Como pasó en Mosul, Fallujah y Ramadi, aviones estadounidenses han estado atacando
posiciones del Daesh en el centro urbano de Raqqa y –evidentemente– matando a
una considerable cantidad de civiles mientras convierten en cascotes partes de
la ciudad. En la lejana Libia, la ciudad de Sirte, por ejemplo, está en ruinas
después de una lucha similar en la que estuvieron involucradas unidades
locales, la fuerza aérea de EEUU y combatientes del Daesh. En Yemen, durante
los dos últimos años, los saudíes han estado llevando a cabo una interminable
campaña de bombardeo aéreo (con apoyo estadounidense), dirigida sobre todo
contra la población civil; esta campaña ha convertido el país en una enorme
pila de escombros y preparado el terreno para una devastadora hambruna y una
horrorosa epidemia de cólera, que –dadas las condiciones de vida de ese
empobrecido y asediado país– será imposible de controlar.

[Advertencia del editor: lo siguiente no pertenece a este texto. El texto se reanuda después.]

(* ===== verification/Replacement.v ===== *)
(** Replacing a series by a complete release ([src/internal/service/replacement.go],
    [replacement_mount.go] and [replacement_state.go]): staging the release next to the
    series, moving the old folder to a quarantine and the new one in its place, and undoing
    all of it when anything fails; and the play state of the users, which survives.

    The record of the operation ([completedPackReplacement]) is changed in place, also by a
    step that fails, so the steps run over [Pack]: the state of a run and the record.
    Nothing bounds what a drive lists, so [rounds] bounds the pages of a listing.  [Uuids]
    is the supply of [uuid.NewString], [Snapshots] is [json.MarshalIndent] of the record. *)
From S2P Require Import Prelude GoStrings GoPath Regexp Sql Schema Accounts Payload FileSys Remote Episodes Drive Destination.
From S2P Require Import Identity Service Local Autofill Pipeline Media.
From Stdlib Require Import Ascii.

Class Uuids := { uuid_at : nat → string }.

(** A user's play state of an item, under the key of the item. *)
Record replacementUserState := mkUserState { us_UserID : string; us_Key : string; us_Data : replacementUserData }.

Record completedPackReplacement := mkPack {
  cp_LibraryID : string; cp_LibraryName : string; cp_LibraryCID : string; cp_AccountID : string;
  cp_OldSeriesID : string; cp_OldFolder : string; cp_OldCID : string; cp_OldPath : string;
  cp_NewFolder : string; cp_NewCID : string; cp_TMDBID : string; cp_Expected : gset episodeKey;
  cp_MediaFiles : gmap string Z; cp_MediaBase : string; cp_STRMBase : string;
  cp_NewSTRMInfo : option file_info; cp_CanonicalSTRMInfo : option file_info;
  cp_BackupDir : string; cp_QuarantineCID : string;
  cp_States : list replacementUserState; cp_DestinationStates : list replacementUserState;
  cp_CutoverStarted : bool; cp_Finalized : bool; cp_RolledBack : bool; cp_RollbackScanned : bool
}.

Class Snapshots := { encode_replacement : completedPackReplacement → string }.

(** The fields that change. *)
Section Setters.
Implicit Types p : completedPackReplacement.
Definition set_NewCID v p := mkPack (cp_LibraryID p) (cp_LibraryName p) (cp_LibraryCID p) (cp_AccountID p) (cp_OldSeriesID p)
  (cp_OldFolder p) (cp_OldCID p) (cp_OldPath p) (cp_NewFolder p) v (cp_TMDBID p) (cp_Expected p) (cp_MediaFiles p)
  (cp_MediaBase p) (cp_STRMBase p) (cp_NewSTRMInfo p) (cp_CanonicalSTRMInfo p) (cp_BackupDir p) (cp_QuarantineCID p)
  (cp_States p) (cp_DestinationStates p) (cp_CutoverStarted p) (cp_Finalized p) (cp_RolledBack p) (cp_RollbackScanned p).
Definition set_Expected v p := mkPack (cp_LibraryID p) (cp_LibraryName p) (cp_LibraryCID p) (cp_AccountID p) (cp_OldSeriesID p)
  (cp_OldFolder p) (cp_OldCID p) (cp_OldPath p) (cp_NewFolder p) (cp_NewCID p) (cp_TMDBID p) v (cp_MediaFiles p)
  (cp_MediaBase p) (cp_STRMBase p) (cp_NewSTRMInfo p) (cp_CanonicalSTRMInfo p) (cp_BackupDir p) (cp_QuarantineCID p)
  (cp_States p) (cp_DestinationStates p) (cp_CutoverStarted p) (cp_Finalized p) (cp_RolledBack p) (cp_RollbackScanned p).
Definition set_MediaFiles v p := mkPack (cp_LibraryID p) (cp_LibraryName p) (cp_LibraryCID p) (cp_AccountID p) (cp_OldSeriesID p)
  (cp_OldFolder p) (cp_OldCID p) (cp_OldPath p) (cp_NewFolder p) (cp_NewCID p) (cp_TMDBID p) (cp_Expected p) v
  (cp_MediaBase p) (cp_STRMBase p) (cp_NewSTRMInfo p) (cp_CanonicalSTRMInfo p) (cp_BackupDir p) (cp_QuarantineCID p)
  (cp_States p) (cp_DestinationStates p) (cp_CutoverStarted p) (cp_Finalized p) (cp_RolledBack p) (cp_RollbackScanned p).
Definition set_CanonicalSTRMInfo v p := mkPack (cp_LibraryID p) (cp_LibraryName p) (cp_LibraryCID p) (cp_AccountID p) (cp_OldSeriesID p)
  (cp_OldFolder p) (cp_OldCID p) (cp_OldPath p) (cp_NewFolder p) (cp_NewCID p) (cp_TMDBID p) (cp_Expected p) (cp_MediaFiles p)
  (cp_MediaBase p) (cp_STRMBase p) (cp_NewSTRMInfo p) v (cp_BackupDir p) (cp_QuarantineCID p)
  (cp_States p) (cp_DestinationStates p) (cp_CutoverStarted p) (cp_Finalized p) (cp_RolledBack p) (cp_RollbackScanned p).
Definition set_backup dir cid p := mkPack (cp_LibraryID p) (cp_LibraryName p) (cp_LibraryCID p) (cp_AccountID p) (cp_OldSeriesID p)
  (cp_OldFolder p) (cp_OldCID p) (cp_OldPath p) (cp_NewFolder p) (cp_NewCID p) (cp_TMDBID p) (cp_Expected p) (cp_MediaFiles p)
  (cp_MediaBase p) (cp_STRMBase p) (cp_NewSTRMInfo p) (cp_CanonicalSTRMInfo p) dir cid
  (cp_States p) (cp_DestinationStates p) (cp_CutoverStarted p) (cp_Finalized p) (cp_RolledBack p) (cp_RollbackScanned p).
Definition set_states states destination p := mkPack (cp_LibraryID p) (cp_LibraryName p) (cp_LibraryCID p) (cp_AccountID p) (cp_OldSeriesID p)
  (cp_OldFolder p) (cp_OldCID p) (cp_OldPath p) (cp_NewFolder p) (cp_NewCID p) (cp_TMDBID p) (cp_Expected p) (cp_MediaFiles p)
  (cp_MediaBase p) (cp_STRMBase p) (cp_NewSTRMInfo p) (cp_CanonicalSTRMInfo p) (cp_BackupDir p) (cp_QuarantineCID p)
  states destination (cp_CutoverStarted p) (cp_Finalized p) (cp_RolledBack p) (cp_RollbackScanned p).
Definition set_flags cutover finalized rolledBack scanned p := mkPack (cp_LibraryID p) (cp_LibraryName p) (cp_LibraryCID p) (cp_AccountID p)
  (cp_OldSeriesID p) (cp_OldFolder p) (cp_OldCID p) (cp_OldPath p) (cp_NewFolder p) (cp_NewCID p) (cp_TMDBID p) (cp_Expected p)
  (cp_MediaFiles p) (cp_MediaBase p) (cp_STRMBase p) (cp_NewSTRMInfo p) (cp_CanonicalSTRMInfo p) (cp_BackupDir p) (cp_QuarantineCID p)
  (cp_States p) (cp_DestinationStates p) cutover finalized rolledBack scanned.
End Setters.

(** ** The state of a replacement *)

Record Pack := mkPackState { pk_pipe : Pipe; pk_record : completedPackReplacement }.

Section Pack.
Context `{Env}.

Definition on_pipe {A} (m : M Pipe A) : M Pack A := λ w,
  let '(r, w1) := m (mkWorld (w_tick w) (pk_pipe (w_db w))) in
  (r, mkWorld (w_tick w1) (mkPackState (w_db w1) (pk_record (w_db w)))).
Definition gets {A} (f : completedPackReplacement → A) : M Pack A := λ w, (Ok (f (pk_record (w_db w))), w).
Definition modify (f : completedPackReplacement → completedPackReplacement) : M Pack unit := λ w,
  (Ok tt, mkWorld (w_tick w) (mkPackState (pk_pipe (w_db w)) (f (pk_record (w_db w))))).
Definition record : M Pack completedPackReplacement := gets id.

(** Storing what a call returns, [z] when it fails, as an assignment of a result does. *)
Definition assign {A} (m : M Pipe A) (z : A) (f : A → completedPackReplacement → completedPackReplacement) : M Pack A :=
  r ← on_pipe (attempt m);
  _ ← modify (f (match r with Ok a => a | Err _ => z end));
  lift r.

(** A run over a record of its own. *)
Definition with_record {A} (p : completedPackReplacement) (m : M Pack A) : M Pipe (completedPackReplacement * res A) := λ w,
  let '(r, w1) := m (mkWorld (w_tick w) (mkPackState (w_db w) p)) in
  (Ok (pk_record (w_db w1), r), mkWorld (w_tick w1) (pk_pipe (w_db w1))).
End Pack.

(** ** Episodes and folders *)

Definition episodeSet (episodes : list EmbyMissingEpisode) : gset episodeKey := list_to_set (missing_key <$> episodes).

Definition covered_by (expected : gset episodeKey) (names : list string) : gset episodeKey :=
  list_to_set (name ← names; base.filter (λ k, k ∈ expected) (episodeKeysFromName name)).
Definition coversEpisodes (leaves : list autoFillLeaf) (expected : gset episodeKey) : bool :=
  bool_decide (size (covered_by expected (lf_Name <$> leaves)) = size expected).
Definition coversEpisodesFromSet (actual expected : gset episodeKey) : bool :=
  forallb (λ k, bool_decide (k ∈ actual)) (elements expected).

Abbreviation folder_map := (gmap string DriveFile).

Definition replacementFolderIs (files : folder_map) (cid name : string) : bool :=
  match files !! cid with
  | Some file =>
      df_IsFolder file && bool_decide (df_Name file = name)
      && forallb (λ kv, bool_decide (kv.1 = cid) || negb (bool_decide (df_Name kv.2 = name))) (map_to_list files)
  | None => false
  end.

Definition add_folder (parentCID : string) (files : folder_map) (f : DriveFile) : res folder_map :=
  if bool_decide (df_FileID f = "") then Err (ErrText "115 replacement inventory has an empty object ID")
  else if bool_decide (is_Some (files !! df_FileID f)) || negb (bool_decide (df_ParentID f = parentCID)) then
    Err (ErrText "115 replacement inventory has duplicate or foreign-parent objects")
  else Ok (<[df_FileID f := f]> files).

(** The play state of an item of the old series, the key of the items. *)
Definition item_key (seriesID seriesPath : string) (i : replacementItem) : res (string * option episodeKey) :=
  let bad := Err (ErrText ("replacement item " +:+ ri_ID i +:+ " is not bound to its exact Series path")) in
  match ri_IndexNumber i with
  | None => bad
  | Some index =>
      if bool_decide (ri_ID i = "")
         || (negb (bool_decide (ri_Path i = "")) && (negb (inside seriesPath (ri_Path i)) || bool_decide (clean (ri_Path i) = clean seriesPath)))
         || (negb (bool_decide (ri_SeriesID i = "")) && negb (bool_decide (ri_SeriesID i = seriesID)))
         || Z.ltb index 0 then bad
      else if bool_decide (ri_Type i = "Season") then Ok ("Season:" +:+ pretty index, None)
      else if bool_decide (ri_Type i = "Episode") then
        match ri_ParentIndexNumber i with
        | None => Err (ErrText ("episode " +:+ ri_ID i +:+ " has no one-to-one season/episode identity"))
        | Some season =>
            if Z.ltb season 0 || Z.leb index 0 || negb (Z.eqb (default index (ri_IndexNumberEnd i)) index) then
              Err (ErrText ("episode " +:+ ri_ID i +:+ " has no one-to-one season/episode identity"))
            else
              let key := mkKey season index in
              Ok ("Episode:" +:+ key_String key,
                  if negb (ri_IsMissing i) && negb (bool_decide (ri_Path i = "")) then Some key else None)
        end
      else Err (ErrText ("unexpected replacement item type " +:+ ri_Type i))
  end.

Abbreviation inventory := (gmap string string * gset episodeKey)%type.

Definition add_item (seriesID seriesPath : string) (inv : inventory) (i : replacementItem) : res inventory :=
  '(key, episode) ← item_key seriesID seriesPath i;
  if bool_decide (is_Some (inv.1 !! key)) then Err (ErrText ("ambiguous replacement identity " +:+ key))
  else Ok (<[key := ri_ID i]> inv.1, match episode with Some k => {[k]} ∪ inv.2 | None => inv.2 end).

(** The pages of an inventory; [e] is the answer when they are used up. *)
Fixpoint item_pages (seriesID seriesPath : string) (pages : list item_page) (e : error) (offset : Z) (inv : inventory) : res inventory :=
  match pages with
  | [] => Err e
  | page :: pages =>
      let n := Z.of_nat (length (ip_Items page)) in
      let incomplete := Err (ErrText ("incomplete replacement item inventory for Series " +:+ seriesID)) in
      match ip_Total page with
      | None => incomplete
      | Some total =>
          if Z.ltb total (offset + n) || (Z.ltb offset total && Z.eqb n 0) then incomplete else
          inv ← res_fold (add_item seriesID seriesPath) (ip_Items page) inv;
          if Z.eqb (offset + n) total then Ok inv else item_pages seriesID seriesPath pages e (offset + n) inv
      end
  end.

(** ** Requests *)

Section Replacement.
Context `{Env} `{Ctx} `{Sleep} `{Remote} `{Providers} `{Local} `{Urls} `{Sha256} `{Names} `{Ranging} `{Workers} `{Unicode}.
Context `{Uuids} `{Snapshots} (rounds : nat).
Abbreviation Pi := (M Pipe).
Abbreviation Re := (M Pack).

Definition newUUID : Pi string := λ w, (Ok (uuid_at (w_tick w)), tick w (w_db w)).

(** *** The mounted release *)

(** The fold of a walk whose callback refuses symbolic links and visits video files. *)
Definition walk_videos {A} (what root : string) (f : A → walk_entry → res A) (a : A) (entries : list walk_entry) : res A :=
  res_fold (λ a e,
    if is_symlink (we_type e) then Err (ErrText (what +:+ " path " +:+ entry_path root e +:+ " is a symbolic link"))
    else if entry_is_dir e then Ok a
    else if negb (is_video (entry_name root e)) then Ok a
    else f a e) entries a.

Definition walked {A} (r : res A) (failure : option (string * error)) : res A :=
  match r with Err e => Err e | Ok a => match failure with Some (_, e) => Err e | None => Ok a end end.

Definition coverage_round (root : string) (expected : gset episodeKey) : Pi (unit + error) :=
  _ ← ctx_live;
  '(entries, failure) ← walk_dir root;
  let covered := walked (walk_videos "completed-pack" root (λ names e, Ok (names ++ [entry_name root e])) [] entries) failure in
  let late := inr (ErrText "completed pack did not become fully visible through CloudDrive within 2m0s") in
  match covered with
  | Ok names => mret (if bool_decide (size (covered_by expected names) = size expected) then inl tt else late)
  | Err e => if is_not_exist e then mret late else throw e
  end.

Definition waitForAutoFillCoverage (root : string) (expected : gset episodeKey) : Pi unit := poll_mount (coverage_round root expected).

Definition replacementMediaFiles (root : string) : Pi (gmap string Z) :=
  '(entries, failure) ← walk_dir root;
  lift (walked (walk_videos "replacement media" root (λ files e, size ← we_size e; Ok (<[we_path e := size]> files)) ∅ entries) failure).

Muy recientemente, este tipo de destrucción se ha extendido por primera vez más
allá del Gran Oriente Medio y partes de África. El pasado mayo, en la isla de
Mindanao –en el sur de Filipinas–, rebeldes musulmanes locales identificados con
el Daesh, tomaron la ciudad de Marawi. Mientras penetraban en la ciudad, gran
parte de su población de 200.000 personas ha sido desplazada; casi dos meses
después, los rebeldes mantienen en sus manos partes de la ciudad mientras
libran una guerra al estilo Mosul contra las fuerzas armadas filipinas
(ayudadas por asesores de la fuerza de Operaciones especiales de EEUU).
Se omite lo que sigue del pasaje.